Dataset items
(* ===== verification/Prelude.v ===== *)
(** * Verification of a blockchain node framework

    The repository is a framework for blockchain nodes in Rust: a client that
    imports, finalizes and serves blocks ([src/client]), runtime modules that
    define the state transition ([src/frame]), and the primitives both share
    ([src/primitives], [src/utils]).  This library translates the parts with an
    algorithmic core of their own and proves them correct.

    ** Conventions

    Pure functions are functions; code that mutates a structure takes the
    structure and returns the new one; code that fails returns [result], whose
    [Panic] is an unwinding panic; a callback of the caller answers in [E + A].
    Loops whose recursion is not structural take fuel and return [None] when it
    runs out, and a theorem about the caller says that the fuel it passes is
    enough.  Machine integers are [Z] with the wrap-around of a release build
    written out ([+[32]], [wrap], [checked_sub], ...); block numbers and counters
    that a node cannot exhaust are unbounded, except where a peer chooses them
    ([BlockCollection]).  Instants are arguments, in
    nanoseconds.  Where a result depends on the order in which a hash map is
    walked, the order is an argument.  Code outside the repository (the SCALE
    codec, the LRU cache, database reads) is a class with its documented laws.

    ** Files

    - [Prelude]: fallible computations, machine integers, vectors, binary and
      stable sort as the standard library does them, hints and tactics.
    - [ForkTree] (src/utils/fork-tree): the tree of pending forks.  The class
      [Ancestry] is what it needs from the caller's ancestry query.
    - [Authorities] (src/client/finality-grandpa/src/authorities.rs): the GRANDPA
      authority set over two kinds of pending changes.
    - [HeaderMetadata] (src/primitives/blockchain/src/header_metadata.rs,
      src/client/api/src/lib.rs): lowest common ancestors, tree routes, and the
      ancestry query, an instance of [Ancestry].
    - [Epochs] (src/client/consensus/epochs): epoch changes over the fork tree.
    - [ExtraRequests], [BlockCollection] (src/client/network/src/protocol/sync):
      what is requested from which peer, and the blocks being downloaded, with
      block numbers at their width.
    - [Allocator] (src/primitives/allocator): the heap of a Wasm instance.
    - [PeersState], [Peerset] (src/client/peerset): slots and reputations.
    - [StateDbBase], [Pruning], [NonCanonical], [StateDb] (src/client/state-db):
      commits, the pruning window with its journal, the overlay of the blocks that
      are not canonical yet with its journal, and their composition;
      [NonCanonicalFacts] and [StateDbFacts] have the theorems.
    - [TxFuture], [TxReady], [TxPool] (src/client/transaction-pool/graph): the
      future queue, the ready queue with its iterator, and the base pool over both;
      [TxReadyFacts] has two invariants of the ready queue, one for any imports and a
      stronger one, with the links between transactions, for pools in which nothing
      is imported while the queue still refers to it; the class [ReadyInvariant]
      says what the pool needs of either, [TxPoolFacts] is proved against it, and
      [TxHistory] has the theorems about sequences of operations.
    - [BigUint] (src/primitives/arithmetic/src/biguint.rs): big integers as limbs;
      [BigUintFacts] and [BigUintDiv] relate them to [Z].
    - [Arith128] (helpers_128bit.rs, rational128.rs there): products divided
      through big integers, and rationals; [Arith128Facts] relates them to [Q].
    - [PerThings], [Fixed64] (per_things.rs and fixed64.rs there): fractions of one
      and fixed-point numbers, and the fees computed with them
      (src/bin/node/runtime/src/impls.rs, src/frame/transaction-payment).
    - [Balances] (src/frame/balances over the accounts of src/frame/system): the
      storage is a record and an operation a function in the monad [M], in which
      what was written before an error stays; [BalancesFacts] has the laws of
      account mutations and [BalancesHistory] the theorems on all operations.
    - [Payment] (src/frame/transaction-payment, the imbalance handlers of
      src/frame/treasury and of the node runtime): charging a fee;
      [PaymentFacts] has its theorems and those on whole histories of the chain.
    - [Pallet]: the monad of a module with its own storage beside the balances, and
      the rule for calls that succeed with an invariant or fail without an effect.
    - [Vesting] (src/frame/vesting): schedules and their locks; [VestingFacts] has
      the theorems on histories of calls and later blocks.
    - [Treasury] (src/frame/treasury): proposals, the end of a spend period and
      tips; [TreasuryFacts] has the spending and [TreasuryHistory] the theorems.
    - [Membership] (src/frame/membership, [ChangeMembers] of
      src/frame/support/src/traits.rs): a set of members and, as a class, the module
      that is told of changes; the class [KeepsMembers] has its laws.
    - [Collective] (src/frame/collective): motions and votes of members, an instance
      of both; [CollectiveFacts] and [MembershipFacts] have the behaviour of the
      calls, [CollectiveHistory] the theorems and their composition, a collective
      that decides about its own members.
    - [Leaves] (src/client/src/leaves.rs): the leaf set and its writes to disk.
    - [Overlay], [Externalities] (src/primitives/state-machine: overlayed_changes.rs,
      backend.rs, ext.rs, in_memory_backend.rs, basic.rs): the changes of a block
      above a backend, the storage functions of the runtime over them, the backend in
      memory, and the basic externalities, which are a plain map.  [OverlayFacts]
      describes the change sets; [ExternalitiesFacts] has the classes [Store] and
      [StoreRoots], which say what a backend promises, and their instances for the
      backend in memory; [ExternalitiesHistory] has the theorems.
    - [Era] (src/primitives/runtime/src/generic/era.rs): mortality of transactions.
    - [VoteThreshold] (src/frame/democracy/src/vote_threshold.rs): the comparison of
      fractions that decides a vote.

    ** What the theorems show

    - Safety along histories: live heap blocks never overlap, the states of blocks
      that are not pruned can be read (of pinned blocks on discarded forks, what they
      inserted), no operation of the pool, of the balances, of vesting, of the
      treasury or of a collective panics, and the total issuance is the sum of all
      balances.
    - Invariants: fork trees stay well-formed, authority set ids count handovers,
      slot counters match the connections, the fee multiplier stays in its range and
      follows its formula, requests for extra data are tracked unless a finality
      notification exposes them, ranges of blocks stay within their bounds,
      locks cover what is not vested, motions have at most one vote of each member and
      none of others, and the root of a block commits to all child tries.
    - Refinement: the runtime's storage functions over layers of changes, a cached
      root and any backend behave as on a plain map, along any operations.
    - Progress: a vesting schedule that unlocks something with every block can be
      ended by anyone from its end on, and so can a motion of a collective.
    - Functional behaviour on every branch, errors included: each operation is
      described by what it returns and by what it changes and keeps.
    - Restarts and codecs: what is read back from the journals, or from the leaves
      on disk, is what was in memory; eras have exactly one encoding.
    - Equivalence with mathematical definitions: limbs with integers, fractions
      with rationals, ancestry queries with the block tree.
    - Examples in modules named [Small...] show that the hypotheses can hold, and
      also the defects the proofs turned up.

    ** Bounds and fuel

    The fuel of a loop is a measure of its input (the number of nodes, of blocks,
    of queued transactions), or a constant where the width of an integer bounds the
    number of rounds: 256 for the gcd of 128-bit integers, each round halving the
    product of its arguments, and 3 for the correction of a digit in the long
    division, twice the width for the comparison of fractions.  The ranges of
    blocks being downloaded end at a number that leaves room for one more request.
    The search for the
    next key passes over deleted keys, at most as many as there are changes.
    Theorems on balances hold for every width from 32 bits on and every
    positive existential deposit.  In the arithmetic and balances files an overflow
    is a panic, as in a build with overflow checks, and the theorems exclude it.

    ** Not modelled

    Asynchronous plumbing (futures, channels, locks), the network stack, RPC,
    cryptography, Wasm execution and the database itself are I/O or outside
    libraries.  Procedural macros and the storage accessors they generate have no
    source to translate; a storage item is a field of a record.  Floating point
    ([from_fraction] of the fractions), storage migrations and debug output are
    left out.  The dispatch of calls by a runtime is generated code: it is a parameter
    of the collective, which may change the members but not the motions, as the
    origin of a motion is neither signed nor root.  Of the state machine, the trie with its proofs and the changes trie
    are not modelled, trie roots are functions of the contents, and the theorems on
    roots leave out discards and the root of a single child, which a cached root
    answers wrongly (examples in [ExternalitiesHistory]).  The manifest lists the
    runtime modules that are not modelled. *)
From stdpp Require Export prelude gmap list sorting.
From Stdlib Require Export ZArith Lia.
From Stdlib Require Export Sorted.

_EXERCISE DESCRIPTION_
Please return every line in the data that includes the string "needs".

_YOUR SOLUTION_
      [Ancestry] is what it needs from the caller's ancestry query.
      says what the pool needs of either, [TxPoolFacts] is proved against it, and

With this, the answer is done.